Requirement >> Using the data beneath this instruction, retype only the lines from the one that contains "match e with" down to the one that contains "Fixpoint accepted_lines (w", both included, exactly as they appear.

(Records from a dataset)
Lemma body_captured self ctx chunks : fl_include_req self = true -> is_Some (fl_writer self) -> 1 <= fl_max_req self ->
  ctx !! request_body_key self = None -> 
  (forall c, (request_body_filter self c ctx).1 = c) /\
  default BodyBuffer_default (capture self ctx chunks !! request_body_key self) = captured (fl_max_req self) (joined chunks).
Proof.
  intros Hi Hw Hm Hn. split; [intros c; unfold request_body_filter; by destruct (_ || _)|].
  rewrite capture_spec by (done || lia). rewrite Hn.
  assert (Hf : forall l whole, fold_left (fun b c => append b c (fl_max_req self)) (omap Datatypes.id l) (captured (fl_max_req self) whole) = captured (fl_max_req self) (whole +:+ joined l)).
  { intros l. induction l as [|c l IH]; intros whole; [by rewrite str_app_nil_r|]. rewrite joined_cons. destruct c as [c|]; cbn [omap list_omap Datatypes.id fold_left default].
    - rewrite append_captured by lia. by rewrite IH, str_app_assoc.
    - apply IH. }
  assert (H0 : BodyBuffer_default = captured (fl_max_req self) "").
  { unfold captured, BodyBuffer_default. f_equal; [by destruct (Z.to_nat _)|]. symmetry. apply Z.ltb_ge. change (blen "") with 0. lia. }
  rewrite H0. change (joined chunks) with ("" +:+ joined chunks). rewrite <-(Hf chunks ""). cbn [default]. destruct (omap Datatypes.id chunks); done.
Qed.

(** ** The writer, over every interleaving *)

(** The lines an event puts into the channel. *)
Definition accepted (w : FileLogWriter) (e : WriterEvent) : list string :=
  match e with
  | Log line => if sender_open w && match pc w with Finished => false | _ => true end && (length (queue w) <? LOG_QUEUE_CAPACITY)%nat
                then [line +:+ newline] else []
  | _ => []
  end.
Fixpoint accepted_lines (w : FileLogWriter) (es : list WriterEvent) : list string :=
  match es with [] => [] | e :: es => (accepted w e ++ accepted_lines (writer_event w e) es)%list end.

Definition in_hand (w : FileLogWriter) : list string := match pc w with Writing line => [line] | _ => [] end.

(** What the writer has done with the lines accepted so far: written, in its
    hand, queued, or abandoned, in this order. *)
Definition accounted (w : FileLogWriter) (lines : list string) : Prop :=
  exists lost, lines = ((written w).*1 ++ in_hand w ++ queue w ++ lost)%list /\ length lost = abandoned w /\
    (pc w <> Finished -> lost = []) /\ (pc w = Finished -> queue w = []).

Record writer_ok (w : FileLogWriter) : Prop := {
  ok_queue : (length (queue w) <= LOG_QUEUE_CAPACITY)%nat;
  ok_open : closing w = false -> closing_seen w = false;
  ok_seen : closing_seen w = false -> drained_after_close w = 0%nat;
  ok_budget : pc w <> Finished -> (drained_after_close w < SHUTDOWN_DRAIN_BUDGET)%nat;
  ok_drained : (drained_after_close w <= SHUTDOWN_DRAIN_BUDGET)%nat;
  ok_abandoned : abandoned w <> 0%nat -> drained_after_close w = SHUTDOWN_DRAIN_BUDGET;
  ok_finished : pc w = Finished -> sender_open w = false \/ closing w = true;
}.

#[local] Arguments Nat.ltb : simpl never.
#[local] Arguments Nat.leb : simpl never.

(** Cases of the invariant: hypotheses whose premise holds are used. *)
Ltac ok_fields :=
  split; cbn; intros; try tauto; try discriminate;
  repeat match goal with H : ?a <> ?b -> _ |- _ => let F := fresh in assert (F : a <> b) by (discriminate || assumption); specialize (H F); clear F end;
  try tauto; try lia; try congruence.

Lemma start_ok : writer_ok start.
Proof. split; cbn; intros; try done; unfold LOG_QUEUE_CAPACITY, SHUTDOWN_DRAIN_BUDGET in *; lia. Qed.

Lemma event_ok w e : writer_ok w -> writer_ok (writer_event w e).
Proof.
  intros [H1 H2 H3 H4 H5 H6 H7]. destruct w as [q so cl p cs dr ab wr dd]. cbn in *. destruct e as [line| | |b]; cbn [writer_event].
  - unfold write_line. cbn. destruct so; cbn; [|by ok_fields]. destruct p; [..|by ok_fields].
    all: destruct (Nat.ltb_spec (length q) LOG_QUEUE_CAPACITY); ok_fields; rewrite ?length_app; cbn; lia.
  - ok_fields.
  - ok_fields.
  - unfold writer_step. cbn. destruct p; cbn.
    + destruct q as [|l q]; [destruct so|]; cbn in *; ok_fields.
    + ok_fields.
    + destruct (cs || cl) eqn:E; cbn.
      * assert (Hcl : cl = true) by (destruct cl; [done|by rewrite H2 in E]). subst cl.
        destruct (Nat.leb_spec SHUTDOWN_DRAIN_BUDGET (S dr)) as [Hb|Hb]; ok_fields.
      * apply orb_false_iff in E as [-> ->]. ok_fields.
    + ok_fields.
Qed.
(* ===== verification/Logging.v ===== *)
(** * The process log ([src/src/logging/mod.rs])

    The bounded channel in front of the log service, the service's loop with
    its fallback to standard error, the drain at shutdown, and the rotation of
    backups over the files of the log's directory.  Outcomes of input and output
    are read from an oracle, a list of booleans that ends in success.  A line
    counts as the file's once its buffered writer has taken it: what the buffer
    of 4096 bytes still holds when a later write fails is not tracked.  Files are
    known by their name in the log's directory; the time a failure backs off and
    the environment's log levels are not modelled. *)

From Stdlib Require Import ZArith Lia Ascii.
From stdpp Require Import base tactics gmap strings pretty option list.
From S2P Require Import Prelude Errors GraphStore Utf8 Hosts Json Config RequestVars ResponseRewrite RequestBodies Settings.

Open Scope Z_scope.

(** ** Rotation *)

(** The files of the log's directory, by name. *)
Abbreviation Dir := (gmap string string).

(** [str::parse::<u32>] *)
Definition parse_u32 (s : string) : option Z :=
  match parse_u64 s with Some v => if v <=? u32_max then Some v else None | None => None end.

Definition backup (name : string) (index : Z) : string := name +:+ "." +:+ pretty index.

(** A backup number beyond the ones kept. *)
Definition stale (name : string) (max_backups : Z) (file : string) : bool :=
  match strip_prefix (name +:+ ".") file with
  | Some suffix => match parse_u32 suffix with Some index => max_backups <? index | None => false end
  | None => false
  end.
(* ===== verification/Runtime.v ===== *)
(** * The runtime snapshot ([src/src/proxy/runtime.rs])

    Compiling a candidate into the snapshot requests read, with its two matchers
    and the global plugins; the health checks a snapshot wants; and the
    publication, which composes the swap, the status store ([Status]) and the
    reconciliation of the checks ([HealthChecks]). *)

From Stdlib Require Import ZArith Lia Ascii.
From stdpp Require Import base tactics gmap fin_maps strings pretty option sorting list.
From S2P Require Import Prelude Errors Status GraphStore Utf8 Hosts Json Config ConfigSet GraphDecode AdminOps SniMatch RouteBuild ControlPlane TrafficSplit HealthChecks Pipeline RouteMatch Settings Rewrite Cache AiTransform AiProxy Inventory.

Open Scope Z_scope.

Section runtime.
Context `{Compiler} `{OpenSsl} `{PathRouter} `{MatchRouter}.

Record RuntimeSnapshot : Type := {
  revision : Z;
  maps : CandidateSnapshot;
  route_matcher : RouteMatch.MatchEntry;
  global_plugins : ProxyPluginExecutor;
  ssl_matcher : SniMatch.MatchEntry;
}.

(** [RuntimeSnapshot::compile]; the global plugins come sorted. *)
Definition compile (candidate : CandidateSnapshot) (revision : Z) : Result RuntimeSnapshot (Stop ProxyError) :=
  let global_plugins := from_sorted (build_global_plugin_executor (c_global_rules candidate)) in
  let? route_matcher := RouteMatch.MatchEntry_build (c_routes candidate) global_plugins in
  let? ssl_matcher := map_err Raise (SniMatch.build (c_ssls candidate)) in
  Ok {| revision := revision; maps := candidate; route_matcher := route_matcher; global_plugins := global_plugins; ssl_matcher := ssl_matcher |}.

(** [RuntimeSnapshot::empty] *)
Definition empty : RuntimeSnapshot :=
  {| revision := 0; maps := empty_snapshot; route_matcher := {| non_host_uri := path_new; host_uris := path_new; global_cors := false |};
     global_plugins := executor_default; ssl_matcher := MatchEntry_default |}.

(** ** The health checks of a snapshot *)

(** [HealthCheckSpec]s are collected with the upstream that owns the service
    and the fingerprint; [Upstream::fingerprint] is an argument, its hash is
    modelled in [Config]. *)
Context (health_check_fingerprint : Upstream.t -> Z).

Definition spec_of (key : string) (upstream : RouteBuild.ProxyUpstream) : HealthCheckSpec :=
  {| key := key; fingerprint := health_check_fingerprint (pu_inner upstream); service := pu_arc upstream |}.

(** The specs a traffic split collects while it compiles its rules. *)
Definition split_key (rule_idx upstream_idx : nat) : string := "traffic-split/" +:+ pretty rule_idx +:+ "/" +:+ pretty upstream_idx.
Definition target_spec (rule_idx : nat) (iwt : nat * (WeightedUpstream * (Z * WeightedTarget))) : list HealthCheckSpec :=
  match upstream_id iwt.2.1, iwt.2.2.2 with None, Selected u => [spec_of (split_key rule_idx iwt.1) u] | _, _ => [] end.
Definition rule_specs (irc : nat * (MatchRule * CompiledRule)) : list HealthCheckSpec :=
  enumerate (zip (weighted_upstreams irc.2.1) (targets irc.2.2)) ≫= target_spec irc.1.
Definition split_specs (self : PluginTrafficSplit) : list HealthCheckSpec := enumerate (zip (TrafficSplit.rules (TrafficSplit.config self)) (compiled self)) ≫= rule_specs.

(** The executor's view of an instance: only a traffic split has specs. *)
Context (as_split : Body -> option PluginTrafficSplit).
Definition health_check_specs (p : Plugin) : list HealthCheckSpec := match as_split (body p) with Some self => split_specs self | None => [] end.

Definition prefixed (prefix : string) (spec : HealthCheckSpec) : HealthCheckSpec :=
  {| key := prefix +:+ "/" +:+ key spec; fingerprint := fingerprint spec; service := service spec |}.
Definition plugin_health_checks (prefix : string) (plugin : Plugin) : list HealthCheckSpec := prefixed prefix <$> health_check_specs plugin.
Definition scope_health_checks (scope : string) (entries : list PluginEntry) : list HealthCheckSpec :=
  entries ≫= (fun entry => plugin_health_checks (scope +:+ "/plugin") (plugin entry)).
Definition inline_check (scope : string) (inline : option RouteBuild.ProxyUpstream) : list HealthCheckSpec :=
  match inline with Some u => [spec_of (scope +:+ "/inline") u] | None => [] end.

Definition collect_health_checks (snapshot : CandidateSnapshot) : list HealthCheckSpec :=
  (((fun iu => spec_of ("upstream/" +:+ iu.1) iu.2) <$> map_to_list (c_upstreams snapshot)) ++
  (map_to_list (c_services snapshot) ≫= fun sv => inline_check ("service/" +:+ sv.1) (ps_inline sv.2) ++ scope_health_checks ("service/" +:+ sv.1) (ps_plugins sv.2)) ++
  (map_to_list (c_routes snapshot) ≫= fun ir => inline_check ("route/" +:+ ir.1) (pr_inline ir.2) ++ scope_health_checks ("route/" +:+ ir.1) (pr_plugins ir.2)) ++
  (map_to_list (c_global_rules snapshot) ≫= fun ig => scope_health_checks ("global-rule/" +:+ ig.1) (pg_plugins ig.2)))%list.

(** ** [RuntimeStore] *)

Record RuntimeStore : Type := {
  current : RuntimeSnapshot;
  health_checks : gmap string ActiveHealthCheckEntry;
  status : RuntimeStatusInner;
  health_check : HealthCheckRegistry;
}.

(** [new]: private stores. *)
Definition RuntimeStore_new : RuntimeStore :=
  {| current := empty; health_checks := ∅; status := RuntimeStatusInner_default; health_check := registry_new |}.

(** [publish], under its lock.  The registrations come before the swap and the
    stops after it; both commute with it and with the status. *)
Definition publish (now : Instant) (snapshot : RuntimeSnapshot) (self : RuntimeStore) : RuntimeStore :=
  let res := HealthChecks.publish (collect_health_checks (maps snapshot)) (health_checks self) (health_check self) in
  {| current := snapshot; health_checks := res.1; status := set_published_revision now (revision snapshot) (status self); health_check := res.2 |}.

(** ** The keys of the checks are unique *)

Lemma cancel_r a b x : a +:+ x = b +:+ x -> a = b.
Proof.
  intros E. assert (Hl : String.length a = String.length b) by (apply (f_equal String.length) in E; rewrite !length_app_str in E; lia).
  by apply (str_app_length_inj a b x x).
Qed.

Lemma last_segment a b x y : contains_char "/"%char x = false -> contains_char "/"%char y = false -> a +:+ "/" +:+ x = b +:+ "/" +:+ y -> a = b /\ x = y.
Proof.
  intros Hx Hy E. assert (x = y) as ->; [|split; [by eapply cancel_r|done]].
  rewrite <-(rsplit_first_app "/"%char a x Hx). change (a +:+ String "/" x) with (a +:+ "/" +:+ x). rewrite E. exact (rsplit_first_app "/"%char b y Hy).
Qed.

Lemma pretty_nat_digits (n : nat) : str_forall is_ascii_digit (pretty n) = true.
Proof. destruct n as [|n]; [done|]. exact (proj1 (pretty_N_go_digits (N.of_nat (S n)) "")). Qed.

Lemma pretty_no_slash (n : nat) : contains_char "/"%char (pretty n) = false.
Proof. by apply (str_forall_no_char _ is_ascii_digit), pretty_nat_digits. Qed.

(** The two kinds of keys of a scope. *)
Definition inline_key (scope id : string) : string := scope +:+ id +:+ "/inline".
Definition plugin_key (scope id : string) (i j : nat) : string := scope +:+ id +:+ "/plugin/" +:+ split_key i j.

Lemma inline_key_inj scope id id' : inline_key scope id = inline_key scope id' -> id = id'.
Proof. intros E%(inj (String.append scope)). by apply cancel_r in E. Qed.

Lemma plugin_key_inj scope id id' i i' j j' : plugin_key scope id i j = plugin_key scope id' i' j' -> id = id' /\ i = i' /\ j = j'.
Proof.
  intros E%(inj (String.append scope)). unfold split_key in E.
  assert (Hf : forall id i j, id +:+ "/plugin/" +:+ "traffic-split/" +:+ pretty i +:+ "/" +:+ pretty j =
    (((id +:+ "/plugin") +:+ "/" +:+ "traffic-split") +:+ "/" +:+ pretty (i : nat)) +:+ "/" +:+ pretty (j : nat)) by (intros; by rewrite !str_app_assoc).
  rewrite !Hf in E. apply last_segment in E as [E Ej]; [|apply pretty_no_slash..]. apply last_segment in E as [E Ei]; [|apply pretty_no_slash..].
  apply cancel_r in E. apply cancel_r in E. split; [done|]. by split; apply (inj (pretty : nat -> string)).
Qed.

Worked solution >>
  match e with
  | Log line => if sender_open w && match pc w with Finished => false | _ => true end && (length (queue w) <? LOG_QUEUE_CAPACITY)%nat
                then [line +:+ newline] else []
  | _ => []
  end.
Fixpoint accepted_lines (w : FileLogWriter) (es : list WriterEvent) : list string :=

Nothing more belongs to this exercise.